Celebrations of progress in Pakistan are, however, not only premature, they are arguably delusional.

“The Peshawar attack required reconnaissance, equipment and manpower, training and money,” said an editorial published Tuesday in The News, a Pakistani daily. “We may have battled the Taliban but they have not been completely defeated. Apparently they have taken casualties but not in sufficient numbers to break them militarily.”

The continuing terrorist threat means that Pakistan, under Western pressure to clear out its tribal belt of Al Qaeda and Taliban, may balk at taking action in the hotspot of North Waziristan. It is North Waziristan that really matters to the U.S.-led coalition fighting next door in Afghanistan, a bastion for Afghan insurgents and Al Qaeda.

“They’ve failed to cope with the TTP, so are they going to open another front, in North Waziristan, against what are essentially Afghan Taliban?” said Muhammed Amir Rana, director of the Pakistan Institute for Peace Studies, an independent research organization in Islamabad.
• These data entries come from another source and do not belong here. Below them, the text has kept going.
(* ===== verification/PingMain.v ===== *)
(** * The ping client from its arguments to its loop ([main] of
      [fake_ping_client.cpp])

    The arguments, the queues, the connection, the handshake, the stream, the
    registered buffer and the description the client sends twice per round;
    [Ping] has the loop and the completion thread that start from here.

    - [ping_main_starts]: what a set-up hands to the loop; a failed handshake does not
      stop it. *)

From stdpp Require Import strings.
From S2P Require Import Prelude Endian Wire Socket Mpa MpaConnect Memory CQueue Cq Ddp Rdmap RdmapView StreamSetup Ping.

Record Config := { c_ip : string; c_port : string }.

(** [argv] has [argc] elements, the first of them the program's name; [None] is
    [exit(1)]. *)
Definition ping_argparse (argv : list string) : option Config :=
  match argv with
  | [_; ip; port] => Some {| c_ip := ip; c_port := port |}
  | _ => None
  end.

(** The description: address, tag and size, in network order. *)
Record ping_send_data := { pd_offset : Z; pd_stag : Z; pd_size : Z }.
Definition ping_send_data_bytes (d : ping_send_data) : list byte :=
  le_bytes 8 (pd_offset d) ++ le_bytes 4 (pd_stag d) ++ le_bytes 4 (pd_size d).
Definition SIZEOF_PING_SEND_DATA : Z := 16.
Definition ping_data (buf stag : Z) : ping_send_data :=
  {| pd_offset := htonll (u64 buf); pd_stag := htonl stag; pd_size := htonl BUF_LEN |}.

(** What the system answers: [getaddrinfo] and the addresses it finds, [malloc]
    in the handshake, and the stream's start. *)
Record os_ping := {
  op_getaddrinfo : Z; op_addresses : list attempt; op_malloc : bool; op_heap : addresses;
  op_stream : os_stream }.

(** How [main] gets to its loop: [exit(1)], [return 1], or the loop, with the
    stream's descriptor. *)
Inductive ping_started := Usage | NoConnection | Started (sockfd : Z) (s : ping).

(** [cq_thread] before its loop: [sg] describes the 1000 bytes at [garbage]; the
    first receive is posted. *)
Definition GARBAGE_LEN : Z := 1000.
Definition cq_thread_start (junk : Z) (t_cq : nat) (sg garbage : Z) (st : rnic) : run rnic :=
  let st := set_rn_sgs (<[sg := [{| sge_addr := garbage; sge_length := GARBAGE_LEN; sge_lkey := junk |}]]>
              (rn_sgs st)) st in
  '(_, st) ← rdma_post_recv junk t_cq (ping_recv_wr sg) st; mret st.

Section main.
(** Uninitialised values; the thread; what [create_wq] does not set; the
    addresses of the protection domain, of [buf], of [d] and of [sg]. *)
Variables (junk : Z) (t_main : nat) (junk_wq : wq) (pd bufp dp sg : Z).

(** The queues hold ten requests; the handshake's failure closes the descriptor
    and nothing else. *)
Definition ping_main (argv : list string) (os : os_ping) (h : qheap) (m : mem) (msns : Z * Z * Z)
    (s : sock) (open : gset Z) : run (ping_started * gset Z) :=
  match ping_argparse argv with
  | None => mret (Usage, open)
  | Some _ =>
      let queues := app_queues junk junk_wq pd (op_heap os) 10 h in
      let '(sockfd, open) := ping_create_tcp_connection junk (op_getaddrinfo os) (op_addresses os) open in
      if sockfd <? 0 then mret (NoConnection, open)
      else
        let '(ret, _, _, s) := mpa_client_connect (op_malloc os) [] 0 None 0 s in
        let open := if ret <? 0 then open ∖ {[ sockfd ]} else open in
        '(stag, st) ← app_stream junk t_main (op_stream os) (op_heap os).2 10 bufp BUF_LEN queues m s msns sockfd;
        let st := set_rn_mem (mem_write (rn_mem st) dp (ping_send_data_bytes (ping_data bufp stag))) st in
        let st := set_rn_sgs (<[sg := [{| sge_addr := dp; sge_length := SIZEOF_PING_SEND_DATA; sge_lkey := junk |}]]>
                    (rn_sgs st)) st in
        mret (Started sockfd (ping_start st), open)
  end.
End main.

(** ** What the loop starts from *)

Lemma ping_data_bytes buf stag :
  ping_send_data_bytes (ping_data buf stag) = be_bytes 8 (u64 buf) ++ be_bytes 4 stag ++ be_bytes 4 BUF_LEN.
Proof.
  unfold ping_send_data_bytes, ping_data; cbn [pd_offset pd_stag pd_size].
  by rewrite htonll_swap; unfold htonl; rewrite !le_bytes_swap.
Qed.

(** The state a set-up ends in: the loop at its start with nothing sent and
    nothing acknowledged, a connected stream with empty queues, the 64 bytes at
    [bufp] registered under the tag [u32 bufp], and the element at [sg] describing
    the 16 bytes that announce them: address, tag and size, most significant byte
    first. *)
Definition ready (bufp dp sg : Z) (s : ping) : Prop :=
  pg_pc s = MTop /\ ping_inv s /\ rc_connected (rn_ctx (pg_st s)) = 1 /\
  sees (pg_st s) {| v_sq := cq_new; v_rq := cq_new; v_cq := cq_new; v_pend := cq_new |} /\
  (exists ddp tb, rn_ddp (pg_st s) = Some ddp /\ dc_tagged_buffers ddp = {[ u32 bufp := tb ]} /\
     st_tag (tb_stag tb) = u32 bufp /\ tb_data tb = bufp /\ tb_len tb = 64) /\
  (exists lkey, sg_array (pg_st s) sg 1 = [{| sge_addr := dp; sge_length := 16; sge_lkey := lkey |}]) /\
  mem_read (rn_mem (pg_st s)) dp 16 = be_bytes 8 (u64 bufp) ++ be_bytes 4 (u32 bufp) ++ be_bytes 4 64.

(** With two arguments, a connection, and a stream whose two threads start and take no
    turn before the buffer is registered, the ping client reaches its loop in the state
    [ready], whatever the handshake answered: when the handshake fails, the descriptor
    the stream was started on is closed, and the client goes on all the same. *)
Theorem ping_main_starts junk t junk_wq pd bufp dp sg prog ip port os cq sq rq ctx h m msns s open
    sockfd open' ret version info s' :
  op_heap os = (cq, sq, rq, ctx) -> sq <> rq -> or_rc (op_stream os) = (0, 0) ->
  (forall st, or_turns (op_stream os) st = st) ->
  ping_create_tcp_connection junk (op_getaddrinfo os) (op_addresses os) open = (sockfd, open') ->
  0 <= sockfd -> mpa_client_connect (op_malloc os) [] 0 None 0 s = (ret, version, info, s') ->
  exists p,
    ping_main junk t junk_wq pd bufp dp sg [prog; ip; port] os h m msns s open =
      Done (Started sockfd p, if ret <? 0 then open' ∖ {[ sockfd ]} else open') /\
    rn_sock (pg_st p) = s' /\ ready bufp dp sg p.
Proof.
  intros Hh Hne Hrc Htu Hc Hfd Hm; unfold ping_main; cbn [ping_argparse]; rewrite Hh, Hc, Hm.
  destruct (Z.ltb_spec sockfd 0); [lia|]; cbn [snd].
  destruct (app_stream_ok junk junk_wq pd t (op_stream os) cq sq rq ctx 10 bufp BUF_LEN h m s' msns sockfd
    Hrc Htu Hne) as (st & ddp & tb & -> & Hconn & Hv & Hmem & Hs & Hsg & Hd & Ht & Htag & Hdata & Hlen).
  rewrite bind_Done; eexists; split; [reflexivity|]; split; [exact Hs|]; split; [done|].
  split; [by split_all|]; split; [exact Hconn|]; split; [exact Hv|]; split; [|split].
  - by exists ddp, tb.
  - exists junk; unfold sg_array; cbn; by rewrite lookup_insert_eq.
  - cbn [pg_st ping_start rn_mem set_rn_sgs set_rn_mem]; rewrite ping_data_bytes.
    by apply (mem_read_write (rn_mem st) dp (be_bytes 8 (u64 bufp) ++ be_bytes 4 (u32 bufp) ++ be_bytes 4 64)).
Qed.

(** ** Two set-ups and a first round *)
Module Example.
Definition junk_wq : wq := example_wq (SendQ []) WQT_SQ.
Definition os : os_ping :=
  {| op_getaddrinfo := 0;
     op_addresses := [{| at_socket := 3; at_connect := -1 |}; {| at_socket := 3; at_connect := 0 |}];
     op_malloc := true; op_heap := (20, 10, 11, 0x5000);
     op_stream := {| or_ptrs := [0x9000; 0x9100]; or_tids := (1%nat, 2%nat); or_rc := (0, 0); or_turns := fun st => st |} |}.
Definition h0 : qheap := {| cqs := ∅; wqs := ∅ |}.

(** The peer answers the handshake, or refuses the client's request. *)
Definition peer_sock (ok : bool) : sock :=
  {| rx := [RxData (encode (mpa_rr_header false 0)); RxGap]; tx := [];
     tx_plan := if ok then [] else [TxFail 104] |}.

Abbreviation client ok :=
  (ping_main 0 0 junk_wq 0x100 0x4000 0x3000 7 ["ping"%string; "10.0.0.1"%string; "9999"%string] os h0 ∅ (1, 1, 1)
     (peer_sock ok) {[ 0; 1; 2 ]}).

(** The set-up, the completion thread's first receive and the main thread's
    first send: the requests on the two queues. *)
Definition first_round (ok : bool) : run (list send_wr * list recv_wr) :=
  '(r, _) ← client ok;
  match r with
  | Started _ p =>
      st ← cq_thread_start 0 1 8 0x6000 (pg_st p);
      let p := steps_of (main_step 0 0 7 0x4000) 3 (set_pg_st st p) in
      sq ← send_wq (pg_st p); q ← as_send_q sq; rq ← recv_wq (pg_st p); q' ← as_recv_q rq;
      mret (q_items q, q_items q')
  | _ => Undefined
  end.
End Example.

Example first_round_posts :
  Example.first_round true = Done ([ping_send_wr 0 7], [ping_recv_wr 8]).
Proof. vm_compute; reflexivity. Qed.

(** The refused client: its descriptor is closed, and its loop starts. *)
Lemma ping_main_starts_witness :
  let open := {[ 3 ]} ∪ (({[ 3 ]} ∪ {[ 0; 1; 2 ]}) ∖ {[ 3 ]}) in
  exists p, Example.client false = Done (Started 3 p, open ∖ {[ 3 ]}) /\ ready 0x4000 0x3000 7 p.
Proof.
  intros open.
  destruct (mpa_client_connect true [] 0 None 0 (Example.peer_sock false)) as [[[ret v] info] s'] eqn:E.
  assert ((ret <? 0) = true) as Hret.
  { apply (f_equal (fun x => x.1.1.1)) in E; cbn [fst] in E; rewrite <- E; vm_compute; reflexivity. }
  destruct (ping_main_starts 0 0 Example.junk_wq 0x100 0x4000 0x3000 7 "ping"%string "10.0.0.1"%string
    "9999"%string Example.os 20 10 11 0x5000 Example.h0 ∅ (1, 1, 1) (Example.peer_sock false) {[ 0; 1; 2 ]}
    3 open ret v info s') as (p & Hp & _ & Hr); [reflexivity|done|reflexivity|done|reflexivity|done|exact E|].
  exists p; split; [|exact Hr]; rewrite Hret in Hp; exact Hp.
Defined.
The prominent militant groups in North Waziristan, which include the Haqqani network, are not at war with Pakistan, so do not pose an immediate terrorist threat to the country.

While the military makes impressive claims for the number of Taliban killed in its operations in South Waziristan and elsewhere in the tribal belt, it is not possible to verify the figures or test the belief of locals that the extremists actually fled the offensive, to North Waziristan, other parts of the tribal area, Balochistan Province or even Afghanistan.

At a recent meeting — “jirga” — of tribal elders from South Waziristan with government officials, the elders refused to agree return to their homes. Most of the population of South Waziristan fled when the Pakistani Army operation kicked off there last October. The elders feared that the Taliban remained in the area and would take their revenge on the returning population. Not getting the answer they wanted, Pakistani officials cobbled together another jirga of hand-picked “elders,” who complied.

While the army may now be sincere, its history of double-dealing and secret agreements with the extremists means that the locals are highly skeptical.

While Pakistan’s actions in the northwest have grabbed headlines around the world, what has gone almost unnoticed is its inaction elsewhere in the country, especially in the heartland province of Punjab. There, an alphabet soup of banned militant groups that pre-date the Pakistani Taliban, such as Jaish-e-Mohammand, Sipah-e-Sahaba and Lashkar-e-Taiba, continue to operate unmolested. Those groups have strong and well known links with the Taliban.

Part of the problem is that law and order comes under the provincial government, not federal administration in Islamabad. Punjab is not run by Pakistan Peoples Party, which rules in Islamabad, but by the party of former prime minister Nawaz Sharif, which has shown itself to be little interested in disturbing the hornets nest of militant outfits entrenched across the province.

In recent by-elections in two constituencies in Punjab, the votes of Sipah-e-Sahaba supporters were actively courted by Mr Sharif’s Pakistan Muslim League-Nawaz, and, to a lesser extent, by the Pakistan Peoples Party. It showed how much the group is part of the social and political fabric.

A year ago, U.S. Secretary of State Hillary Clinton accused Pakistan of “abdicating” to the Taliban. That criticism no longer stands. But neither can it be said that the extremists have been broken. The world is now watching to see if Pakistan is able to finish the job it started.